Data analysis

Data preprocessing

Flow cytometry. Event counts for every gate were exported and frequencies to relevant parent populations were calculated in R. Absolute cell counts were back-calculated using the counts/mL of blood for major lineages derived from whole blood count panel  (panel 6), where the equivalent of  25μl  of whole blood was analysed per sample. Median fluorescent intensities were calculated using FlowJo for relevant markers on specific populations. For panels 1-4 and 6-7 a minimum threshold of 30 events per gate was used  to investigate its subpopulations/measure MFI.

Serology. ELISA: data was normalised using a min/max normalisation in order to compare samples across batches. Values above 0.15 were considered positive.

LIPS: LIPS data represent the average of three replicative experiments. Results were given as fold changes (FC=LU sample/average LU of healthy control samples). A fold change greater than 4 was considered positive.

Statistical methods

Cell subset counts (per ml of blood) LIPS assay values and cytokine concentration were analysed after log10 transformation; all other parameters (cell subsets’ frequencies, serology parameters) were analysed without any additional data transformation.

First, we identified parameters different between seropositive and seronegative controls by t-test (pval <0.05). For these parameters, only seronegative controls were taken into account in the downstream testing.

We also identified a set of parameters with much higher intra-individual variation in sick than in controls, by comparing distributions of within-individuals variation (SD) in healthy and sick with Wilcoxon rank test (pval <0.01 across 2-sample estimates’ SD or 3-sample estimates’ SD). We interpreted these parameters as changing in the course of the disease. For these parameters we reasoned that samples from a sick individual are so variable that they should be treated as independent  measures and we did not use weights in any downstream models.

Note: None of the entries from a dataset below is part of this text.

(** An element leaves a loop untouched or as the body made it, whether the
    loop ends normally or not. *)
Lemma for_each_visit body sel : ∀ doc i e,
  NoDup sel → doc !! i = Some e →
  (for_each body sel doc).1 !! i = Some e ∨
  (for_each body sel doc).1 !! i = Some (Element (tag e) (body (attrs e)).1).
Proof.
  induction sel as [|i0 sel IH]; intros doc i e Hnd Hi; [by left|].
  apply NoDup_cons in Hnd as [Hfresh Hnd]. simpl.
  destruct (doc !! i0) as [e0|] eqn:Hi0; [|by apply IH].
  destruct (body (attrs e0)) as [st0 r] eqn:Hb.
  destruct (decide (i = i0)) as [-> | Hne].
  - assert (e0 = e) as -> by congruence. right. rewrite Hb. simpl.
    assert (Hset : <[i0:=Element (tag e) st0]> doc !! i0
                   = Some (Element (tag e) st0)).
    { apply list_lookup_insert_eq. by eapply lookup_lt_Some. }
    destruct r as [[]|ex]; simpl; [|done].
    by rewrite for_each_frame.
  - assert (Hkeep : <[i0:=Element (tag e0) st0]> doc !! i = Some e)
      by (by rewrite list_lookup_insert_ne).
    destruct r as [[]|ex]; simpl; [by apply IH | by left].
Qed.

Lemma rewrite_dynamic_frame mode refmap st a :
  a ∉ ["href"; "data-goto"; "checked-link"; "data-facets"] →
  (rewrite_dynamic mode refmap st).1 !! a = st !! a.
Proof.
  intros Ha. rewrite rewrite_dynamic_keeps by set_solver.
  apply href_step_frame; set_solver.
Qed.

(** X12: what the link rewrite leaves alone.  Whether it ends normally or
    with an exception, the pass keeps the number and the order of the
    elements and the tag of each, changes no attribute other than [href],
    [data-goto], [checked-link] and [data-facets], and leaves every element
    that is not an [a] exactly as it was. *)
Theorem resolve_frame mode refmap doc i e :
  doc !! i = Some e →
  length (resolve mode refmap doc).1 = length doc ∧
  ∃ e', (resolve mode refmap doc).1 !! i = Some e' ∧
        tag e' = tag e ∧
        (∀ a, a ∉ ["href"; "data-goto"; "checked-link"; "data-facets"] →
              attrs e' !! a = attrs e !! a) ∧
        (tag e ≠ "a" → e' = e).
Proof.
  intros Hi. split.
  - rewrite resolve_unfold. unfold dynamic_pass. rewrite for_each_length.
    unfold fragment_pass. case_bool_decide; [done|]. apply for_each_length.
  - destruct (fragment_pass_frame mode doc i e Hi) as (e1 & He1 & Htag & Hat).
    assert (Hother : tag e ≠ "a" → (resolve mode refmap doc).1 !! i = Some e).
    { intros Hnota.
      assert (Hdyn : is_dynamic_link e = false).
      { unfold is_dynamic_link. by rewrite bool_decide_false. }
      rewrite (resolve_static mode refmap doc i e Hi Hdyn).
      rewrite (fragment_pass_at _ _ _ _ Hi). unfold is_fragment_link.
      rewrite (bool_decide_false (tag e = "a")) by done. simpl.
      by destruct (bool_decide (mode = "all")). }
    rewrite resolve_unfold in *. unfold dynamic_pass in *.
    destruct (for_each_visit (rewrite_dynamic mode refmap)
                (select is_dynamic_link (fragment_pass mode doc).1)
                (fragment_pass mode doc).1 i e1 (select_NoDup _ _) He1)
      as [Hvisit | Hvisit].
    + exists e1. split; [done|]. split; [done|]. split.
      * intros a Ha. apply Hat; set_solver.
      * intros Hnota. specialize (Hother Hnota). congruence.
    + eexists. split; [exact Hvisit|]. simpl. split; [done|]. split.
      * intros a Ha. rewrite rewrite_dynamic_frame by done.
        apply Hat; set_solver.
      * intros Hnota. specialize (Hother Hnota). congruence.
Qed.

Lemma resolve_frame_witness :
  (resolve "single" ∅ [Samples.fig1_link; Element "p" ∅]).1 !! 1
    = Some (Element "p" ∅).
Proof.
  destruct (resolve_frame "single" ∅ [Samples.fig1_link; Element "p" ∅] 1
              (Element "p" ∅) eq_refl) as (_ & e' & He' & _ & _ & Hsame).
  rewrite He'. f_equal. apply Hsame. discriminate.
Defined.

End page_passes.

Section page_criteria.
Import Assembler Links Page.

Implicit Types (refmap : gmap string link_state) (doc : document)
  (st : gmap string attr_value).

Lemma href_step_ok mode refmap st :
  is_ok (rewrite_dynamic_href mode refmap st).2 =
    match st !! "id" with
    | Some (AStr k) =>
        bool_decide (mode = "all") || bool_decide (is_Some (refmap !! k))
    | Some ANone => bool_decide (mode = "all")
    | _ => false
    end.
Proof.
  unfold rewrite_dynamic_href, mbind, act_bind, getitem, setitem, lift,
    dict_contains, dict_getitem, concat, mret, act_ret.
  case_bool_decide as Hm; simpl; rewrite lookup_insert_ne by done.
  - destruct (st !! "id") as [[k|l|]|]; simpl; try done.
    case_bool_decide as Hk; simpl; [|done].
    destruct Hk as [ent Hk]. rewrite Hk.
    destruct (target ent); [|done]. by rewrite lookup_insert_eq.
  - destruct (st !! "id") as [[k|l|]|]; simpl; try done.
    destruct (refmap !! k) as [ent|] eqn:Hk; simpl.
    + done.
    + done.
Qed.

Lemma rewrite_dynamic_ready mode refmap st :
  is_ok (rewrite_dynamic mode refmap st).2 = link_ready mode refmap st.
Proof.
  unfold link_ready. rewrite <- href_step_ok, rewrite_dynamic_unfold.
  pose proof (href_step_frame mode refmap st "checked-link") as H1.
  pose proof (href_step_frame mode refmap st "data-facets") as H2.
  destruct (rewrite_dynamic_href mode refmap st) as [st1 [[]|ex]]; simpl in *.
  - rewrite <- H1, <- H2 by done.
    destruct (st1 !! "checked-link") as [v1|],
             (st1 !! "data-facets") as [v2|]; simpl; try done.
  - by rewrite andb_false_r.
Qed.

Lemma link_ready_ext mode refmap st st' :
  (∀ a, a ≠ "href" → a ≠ "data-goto" → st' !! a = st !! a) →
  link_ready mode refmap st' = link_ready mode refmap st.
Proof. intros H. unfold link_ready. by rewrite !H. Qed.

(** X13: when the link rewrite ends normally.  The pass over a document
    ends without an exception exactly when every dynamic link of the
    document has both volatile attributes and an [id], and, outside 'all'
    mode, an entry for that [id] in the reference map. *)
Theorem resolve_ok_iff mode refmap doc :
  (resolve mode refmap doc).2 = Ok tt ↔
  ∀ i e, doc !! i = Some e → is_dynamic_link e = true →
         link_ready mode refmap (attrs e) = true.
Proof.
  split.
  - intros Hrun i e Hi Hdyn.
    destruct (resolve mode refmap doc) as [doc' r] eqn:Hres.
    simpl in Hrun. subst r.
    destruct (resolve_dynamic _ _ _ _ _ _ Hres Hi Hdyn) as (e1 & He1 & Hok & _).
    destruct (fragment_pass_frame mode doc i e Hi) as (e1' & He1' & _ & Hat).
    rewrite He1' in He1. injection He1 as ->.
    rewrite <- (link_ready_ext mode refmap (attrs e) (attrs e1) Hat).
    by rewrite <- rewrite_dynamic_ready, Hok.
  - intros Hready. rewrite resolve_unfold. unfold dynamic_pass.
    apply for_each_total; [apply select_NoDup|].
    intros i e1 [e1' [He1' Hp]]%select_spec He1.
    rewrite He1 in He1'. injection He1' as <-.
    assert (Hlen : i < length doc).
    { apply lookup_lt_Some in He1. unfold fragment_pass in He1.
      case_bool_decide; [done|]. by rewrite for_each_length in He1. }
    destruct (lookup_lt_is_Some_2 doc i Hlen) as [e Hi].
    destruct (fragment_pass_frame mode doc i e Hi) as (e2 & He2 & Htag & Hat).
    rewrite He1 in He2. injection He2 as <-.
    assert (Hdyn : is_dynamic_link e = true).
    { rewrite <- (is_dynamic_link_ext e1 e); [done | done | by apply Hat]. }
    pose proof (rewrite_dynamic_ready mode refmap (attrs e1)) as Hok.
    rewrite (link_ready_ext mode refmap (attrs e) (attrs e1) Hat) in Hok.
    rewrite (Hready i e Hi Hdyn) in Hok.
    by destruct (rewrite_dynamic mode refmap (attrs e1)) as [st' [[]|ex]].
Qed.

(** *** The expansion of 'all' mode *)

Lemma add_selected_run st cl :
  st !! "class" = Some (AList cl) →
  add_selected st = (<["class" := AList (cl ++ ["selected"])]> st, Ok tt).
Proof.
  intros Hc. unfold add_selected, mbind, act_bind, getitem. by rewrite Hc.
Qed.

Lemma is_expandable_class e :
  is_expandable e = true → ∃ cl, attrs e !! "class" = Some (AList cl).
Proof.
  unfold is_expandable, has_class. intros [_ H]%andb_prop.
  destruct (attrs e !! "class") as [[s|cl|]|]; eauto;
    by rewrite andb_false_r in H.
Qed.

(** X14: the expansion of 'all' mode.  The loop of lines 331-333 never
    fails and keeps the length of the document; in 'all' mode it appends
    the class [selected] to the classes of every title and children block,
    and it leaves every other element, and in the other modes every
    element, as it was. *)
Theorem expand_all_spec mode doc i e :
  doc !! i = Some e →
  (expand_all mode doc).2 = Ok tt ∧
  length (expand_all mode doc).1 = length doc ∧
  (mode = "all" → is_expandable e = true →
     ∃ cl, attrs e !! "class" = Some (AList cl) ∧
           (expand_all mode doc).1 !! i =
             Some (Element (tag e)
                     (<["class" := AList (cl ++ ["selected"])]> (attrs e)))) ∧
  (mode ≠ "all" ∨ is_expandable e = false →
     (expand_all mode doc).1 !! i = Some e).
Proof.
  intros Hi. unfold expand_all. case_bool_decide as Hm.
  - assert (Hok : (for_each add_selected (select is_expandable doc) doc).2
                  = Ok tt).
    { apply for_each_total; [apply select_NoDup|].
      intros j e' [e'' [He'' Hp]]%select_spec He'. simplify_eq.
      destruct (is_expandable_class _ Hp) as [cl Hcl].
      by rewrite (add_selected_run _ _ Hcl). }
    split; [done|]. split; [apply for_each_length|]. split.
    + intros _ Hp. destruct (is_expandable_class _ Hp) as [cl Hcl].
      exists cl. split; [done|].
      destruct (for_each add_selected (select is_expandable doc) doc)
        as [doc' r] eqn:Hrun. simpl in Hok. subst r.
      assert (Hin : i ∈ select is_expandable doc)
        by (apply select_spec; eauto).
      destruct (for_each_ok _ _ _ _ _ _ (select_NoDup _ _) Hrun Hin Hi)
        as [_ Hat].
      simpl. rewrite Hat. by rewrite (add_selected_run _ _ Hcl).
    + intros [? | Hp]; [done|]. rewrite for_each_frame; [done|].
      intros [e' [He' Hp']]%select_spec. congruence.
  - split; [done|]. split; [done|]. split; [done|]. by intros _.
Qed.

Influence of age and sex was tested by comparing nested linear mixed models on healthy control data:

parameter~1+(1|patient) + weights

parameter~1+age +(1|patient) OR parameter~1+sex +(1|patient) + weights

parameter~1+age+sex+ (1|patient) + weights

For the cases when not enough samples were available to estimate patient effects, linear model was used. For parameters with significant sex or age influence, estimates of predicted  age/sex influence were subtracted from the raw parameter values and residuals were used for downstream statistical testing.

Main tetsts:

Testing for difference between CP/controls/LRTI and severity groups, raw values (or residuals, where sex/age was significant) between CP and controls were compared by fitting linear mixed model:

parameter~control_CPstatus+(1|patient) + weights

parameter~ control_CPstatus_severity+(1|patient) + weights

where severity was defined as Low for WHO 1-2, Moderate for WHO 3-4 and Severe for WHO 5-8, Healthy for controls.  For the cases when not enough samples were available to estimate patient effects, linear model was used instead. Appropriate contrasts (moderate vs. healthy, severe vs. healthy, severe vs. moderate, CP vs controls, LRTI vs controls, LRTI vs. severity classes) were extracted and effect size estimated by dividing difference between estimated means of populations by standard deviation of controls, unless stated otherwise (for age and sex corrected values this was done on age and sex corrected parameters).

We include detailed results, with tests run across all combinations of aforementioned factors (all controls/seronegative only; with correction for age/sex where appropriate/without any correction), so the reader may easily judge the influence of our chosen analysis path on statistics.

Hundreds of hypotheses were tested in parallel (flow cytometry parameters, serology and cytokine levels). These hypotheses are heavily interdependent, technically and in some cases biologically e.g. the same subset of cells measured over different panels; complementary subsets of cells; related subsets of cells identified by different markers etc. Therefore have provided the raw p-values for all comparisons except where stated otherwise. A high, conservative estimate of the number of independent hypotheses tested is 315, should one wish to use a Bonferroni correction.


R code to replicate our analyses with the data:

For privacy reasons, we do not provide exact age of participants. Parts of the code using this information are included, but you won’t be able o run them without this information. We provide intermediate results files instead, so the whole pipeline might be reproduced.